The 22 primary dealers including Goldman Sachs Group Inc. and Citigroup Inc. that underwrite the U.S. debt and make a market in the securities held $113.5 billion of Treasuries in the week ended Feb. 10, based on the most recent central bank data. The amount is the most since October 2013.

The figures suggest investors are unloading securities on to the Wall Street banks, which are having trouble reselling the bonds, according to Nomura Holdings Inc., one of the dealers. Treasuries were little changed this week, failing to extend a rally from earlier in the month, as a selloff in stocks eased and investor demand for the relative safety of government securities ebbed.

“Dealers are getting hit with this paper,” said John Gorman, the head of dollar debt trading for Asia and the Pacific at Nomura in Tokyo. “Their customers are bearish and selling.”

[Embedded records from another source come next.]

(* ===== verification/Clock.v ===== *)
(** The monotonic clock's arithmetic (crates/smb/src/clock.rs).

    A [Duration] of the standard library is its number of nanoseconds, at most
    [duration_max]; a [MonotonicTime] is a [u64] number of nanoseconds. *)
From S2P Require Import Prelude.
Local Open Scope Z_scope.

(** [Duration::MAX]: [u64::MAX] seconds and 999999999 nanoseconds. *)
Definition duration_max : Z := u64_max * 1000000000 + 999999999.

Abbreviation Duration := Z.
Abbreviation MonotonicTime := Z.

Definition time_zero : MonotonicTime := 0.

Definition duration_ok (d : Duration) : Prop := in_range duration_max d.
Definition time_ok (t : MonotonicTime) : Prop := in_range u64_max t.

(** [u64::try_from(duration.as_nanos()).unwrap_or(u64::MAX)] *)
Definition duration_nanos_u64 (d : Duration) : Z :=
  if bool_decide (d <= u64_max) then d else u64_max.

(** [MonotonicTime::saturating_add] *)
Definition time_add (t : MonotonicTime) (d : Duration) : MonotonicTime :=
  saturating_add u64_max t (duration_nanos_u64 d).

(** [Duration::saturating_mul(u32)] and [Duration::min] of the standard library. *)
Definition duration_saturating_mul (d : Duration) (k : Z) : Duration :=
  if bool_decide (d * k <= duration_max) then d * k else duration_max.

Lemma time_add_eq t d :
  in_range u64_max t -> 0 <= d -> time_add t d = Z.min (t + d) u64_max.
Proof.
  intros Ht Hd. unfold time_add, duration_nanos_u64. case_bool_decide; ints.
Qed.

Lemma time_add_ok t d : time_ok t -> 0 <= d -> time_ok (time_add t d).
Proof. intros Ht Hd. unfold time_ok. rewrite time_add_eq by done. unfold time_ok in *. ints. Qed.

Lemma time_add_le t d : time_ok t -> 0 <= d -> t <= time_add t d.
Proof. intros Ht Hd. rewrite time_add_eq by done. unfold time_ok in *. ints. Qed.

Lemma time_add_mono t t' d :
  time_ok t -> time_ok t' -> 0 <= d -> t <= t' -> time_add t d <= time_add t' d.
Proof. intros ????. rewrite !time_add_eq by done. lia. Qed.

#[export] Hint Resolve time_add_ok time_add_le : smb.
Definition gs_cancel (s : GenerationState) (key : RequestKey) (now : MonotonicTime)
    : GenerationState * list OwnerEffect :=
  if bool_decide (rk_generation key ≠ gs_generation s) then (s, foreign key)
  else match gs_requests s !! key with
  | None => (s, [OF_UnknownRequest key])
  | Some request =>
      if or_cancel_seen request then (s, [OF_DuplicateCancel key])
      else if negb (rr_caller_is_open (or_lifecycle request)) then
        (put_request s key (request <| or_cancel_seen := true |>), [OF_DuplicateCancel key])
      else
        let committed := rr_wire_committed (or_lifecycle request) in
        let '(lifecycle, effect) := rr_reduce (or_lifecycle request) RE_Cancel in
        let s := put_request s key
          (request <| or_cancel_seen := true |> <| or_lifecycle := lifecycle |>) in
        let '(s, effects) := gs_settle_unanswered s key now committed in
        (s, OF_CancelControlQueued key :: OF_Request key effect :: effects)
  end.

(** One iteration of [advance_time]'s loop, for the entry just popped. *)
Definition gs_expire (s : GenerationState) (now : MonotonicTime) (entry : DeadlineEntry)
    : GenerationState * list OwnerEffect :=
  let key := de_key entry in
  match gs_requests s !! key with
  | None => (s, [OF_StaleDeadlineIgnored key])
  | Some request =>
      if bool_decide (or_deadline_version request ≠ de_version entry)
      then (s, [OF_StaleDeadlineIgnored key])
      else match de_kind entry with
      | DK_Caller =>
          if negb (rr_caller_is_open (or_lifecycle request))
          then (s, [OF_StaleDeadlineIgnored key])
          else
            let committed := rr_wire_committed (or_lifecycle request) in
            let '(lifecycle, effect) := rr_reduce (or_lifecycle request) RE_Deadline in
            let s := put_request s key (request <| or_lifecycle := lifecycle |>) in
            let '(s, effects) := gs_settle_unanswered s key now committed in
            (s, OF_Request key effect :: effects)
      | DK_Tombstone =>
          if rr_tombstone (or_lifecycle request) &&
             bool_decide (rr_response (or_lifecycle request) ≠ RP_Final)
          then (s <| gs_unhealthy := true |>, [OF_GenerationUnhealthy key])
          else (s, [OF_StaleDeadlineIgnored key])
      end
  end.
Lemma identity_reserved s payload charge n v :
  identity s -> gs_next_message_id s = Some n -> 1 <= charge <= u16_max ->
  identity (reserved s payload charge n v).
Proof.
  intros Hid Hn Hc. pose proof Hid as [Hrng Hk Hd].
  pose proof (Hrng n Hn) as Hnr.
  assert (Hbefore : forall k r, gs_requests s !! k = Some r -> before k r (mkKey (gs_generation s) n)).
  { intros k r Hkr. by apply (Hk k r Hkr). }
  split; unfold reserved; gs_simpl.
  - intros m [Hm ->]%checked_add_Some. ints.
  - apply map_Forall_insert_2.
    + cbn. repeat split; try done; try ints. intros m [Hm ->]%checked_add_Some. lia.
    + intros k r Hkr. destruct (Hk k r Hkr) as (H1 & H2 & H3 & H4).
      repeat split; try done; try apply H3; try apply H2.
      intros m [Hm ->]%checked_add_Some. specialize (H4 n Hn). lia.
  - intros k1 r1 k2 r2 H1 H2 Hne.
    apply lookup_insert_Some in H1 as [[<- <-]|[Hn1 H1]];
      apply lookup_insert_Some in H2 as [[<- <-]|[Hn2 H2]]; try done.
    + right. by apply Hbefore.
    + left. by apply Hbefore.
    + by apply (Hd k1 r1 k2 r2).
Qed.

Lemma inv_admit s payload charge deadline :
  inv s -> in_range u64_max payload -> in_range u16_max charge ->
  inv (gs_admit s payload charge deadline).1.
Proof.
  intros Hinv Hp Hc. destruct (gs_admit_cases s payload charge deadline)
    as [[e ->]|(n & Hrej & Hn & ->)]; [done|]. cbn [fst].
  pose proof Hinv as [Ha Hi Hx Hw].
  pose proof (identity_fresh s n Hi Hn) as Hfresh.
  pose proof (admission_rejection_None _ _ _ Hrej) as (Hc0 & _).
  assert (Hr : forall v, in_range u64_max v -> inv (reserved s payload charge n v)).
  { intros v Hv. split.
    - by apply accounting_reserved.
    - apply identity_reserved; [done..|ints].
    - intros id k. unfold reserved. gs_simpl. rewrite (Hx id k).
      split; intros (r & Hk & Hr).
      + exists r. split; [|done]. rewrite lookup_insert_ne; [done|]. congruence.
      + exists r. by apply lookup_insert_Some in Hk as [[<- <-]|[_ Hk]].
    - unfold reserved. gs_simpl. apply map_Forall_insert_2; [|done]. by split. }
  destruct deadline as [d|]; cbn [admitted]; [|apply Hr; ints].
  eapply (inv_quiet (reserved s payload charge n 1)); [apply Hr; ints|by apply quiet_fields| |].
  - eapply accounting_fields; [apply (Hr 1); ints|reflexivity..].
  - apply (Hr 1). ints.
Qed.

(** ** Reachable states *)

Section reachable.
Context `{!HashOrder RequestKey}.

Lemma inv_advance_loop fuel s now effs : inv s -> inv (gs_advance_loop fuel s now effs).1.
Proof.
  revert s effs. induction fuel as [|fuel IH]; intros s effs Hinv; cbn; [done|].
  destruct (heap_pop _) as [[e rest]|]; [|done]. case_bool_decide; [|done].
  set (s1 := s <| gs_deadlines := rest |>).
  assert (H1 : inv s1).
  { eapply (inv_quiet s); [done|by apply quiet_fields| |apply Hinv].
    by eapply accounting_fields; [apply Hinv|..]. }
  pose proof (quiet_expire s1 now e) as Hq.
  pose proof (accounting_expire s1 now e (inv_accounting _ H1)) as Ha.
  pose proof (wf_expire s1 now e (inv_requests _ H1)) as Hw.
  destruct (gs_expire _ _ _) as [s2 more]. cbn in *. apply IH. by eapply inv_quiet.
Qed.

Lemma inv_disconnect_all network keys s effs :
  inv s -> inv (foldl (gs_disconnect_one network) (s, effs) keys).1.
Proof.
  revert s effs. induction keys as [|k keys IH]; intros s effs Hinv; [done|].
  cbn -[gs_disconnect_one].
  pose proof (quiet_disconnect_one network s effs k) as Hq.
  pose proof (accounting_disconnect_one network s effs k (inv_accounting _ Hinv)) as Ha.
  pose proof (wf_disconnect_one network s effs k (inv_requests _ Hinv)) as Hw.
  destruct (gs_disconnect_one _ _ _) as [s2 effs2]. cbn in *. apply IH. by eapply inv_quiet.
Qed.

Lemma inv_reduce s e : inv s -> event_ok e -> inv (gs_reduce s e).1.
Proof.
  intros Hinv He. pose proof Hinv as [Ha Hi Hx Hw]. destruct e; cbn [gs_reduce] in *.
  - destruct He as (Hp & Hc & _).
    pose proof (inv_admit s payload_bytes credit_charge caller_deadline Hinv Hp Hc).
    by destruct (gs_admit _ _ _ _).
  - eapply inv_quiet; eauto using quiet_request_event, accounting_request_event, wf_request_event.
  - eapply inv_quiet; eauto using quiet_prepare_failed, accounting_prepare_failed, wf_prepare_failed.
  - eapply inv_quiet; eauto using quiet_cancel, accounting_cancel, wf_cancel.
  - split.
    + by apply accounting_response.
    + eapply identity_frame; [|done]. by apply frame_response.
    + by apply async_response.
    + by apply wf_response.
  - eapply inv_quiet; eauto using quiet_recovery_hint, accounting_recovery_hint, wf_recovery_hint.
  - by apply inv_advance_loop.
  - by apply inv_disconnect_all.
Qed.

(** What [GenerationState::new] may be given. *)
Definition new_ok (initial_message_id initial_credits target : Z) (limits : AdmissionLimits)
    (drain : Duration) : Prop :=
  in_range u64_max initial_message_id /\ in_range u32_max initial_credits /\
  in_range u32_max target /\ in_range usize_max (max_operations limits) /\
  in_range u64_max (max_payload_bytes limits) /\ duration_ok drain.

Lemma inv_new g m c t limits d : new_ok m c t limits d -> inv (gs_new g m c t limits d).
Proof.
  intros (Hm & Hc & Ht & Ho & Hb & Hd). split.
  - split; cbn; rewrite ?map_sum_empty; [reflexivity..|ints|ints|]. apply map_Forall_empty.
  - split; cbn; try done. by intros n [= ->].
  - intros id k. cbn. rewrite lookup_empty. split; [done|]. intros (r & Hr & _). done.
  - done.
Qed.

(** The states of a generation: a new one, the client setting its credit target,
    and any event. *)
Inductive reachable : GenerationState -> Prop :=
| reach_new g m c t limits d : new_ok m c t limits d -> reachable (gs_new g m c t limits d)
| reach_target s t : reachable s -> in_range u32_max t -> reachable (gs_set_target_credits s t)
| reach_event s e : reachable s -> event_ok e -> reachable (gs_reduce s e).1.

Lemma reachable_inv s : reachable s -> inv s.
Proof.
  induction 1 as [g m c t limits d H|s t _ IH _|s e _ IH He].
  - by apply inv_new.
  - eapply (inv_quiet s); [done|by apply quiet_fields| |apply IH].
    by eapply accounting_fields; [apply IH|..].
  - by apply inv_reduce.
Qed.
End reachable.

(** [concrete_new] and [concrete_events] check the ranges of literal arguments. *)
Ltac concrete_new := unfold new_ok, duration_ok, duration_max; cbn; ints.

Ltac concrete_events :=
  rewrite ?Forall_cons, ?Forall_nil; cbn; unfold time_ok;
  repeat match goal with
  | |- _ /\ _ => split
  | |- forall d, _ = Some d -> _ => intros ? ?; simplify_eq
  | |- True => exact I
  | |- _ => ints
  end.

Treasury 10-year note yields rose two basis points, or 0.02 percentage point, to 1.76 percent as of 1:18 p.m. in New York, according to Bloomberg Bond Trader prices. The 1.625 percent security due in February 2026 fell 7/32, or $2.19 per $1,000 face amount, to 98 23/32. The yield has climbed after dropping to 1.53 percent earlier this month, which was 15 basis points from the record low reached in July 2012.

Up-And-Down Week

It’s been an up-and-down week for U.S. government securities, which gained Thursday as BNP Paribas SA and Credit Suisse Group AG cut their yield forecasts. Ten-year yields fell eight basis points on Thursday, after rising seven basis points in the previous two days.

A report by EPFR Global on Friday showed investors ditched European bonds in favor of U.S. fixed-income assets in the week ended Feb. 17 as they sought higher yields. Market volatility and expectations that the European Central Bank will ease policy further dragged yields of $2.2 trillion worth of debt in the region below zero.

Investors redeemed more than $1.5 billion from European bond funds while adding almost $6 billion to U.S. counterparts in that period, according to EPFR Global data.

The yield premium that U.S. 10-year Treasuries offered over that of German bunds is at 1.53 percentage points, after falling to 1.43 percentage points on Feb. 10, the least on the closing basis since September.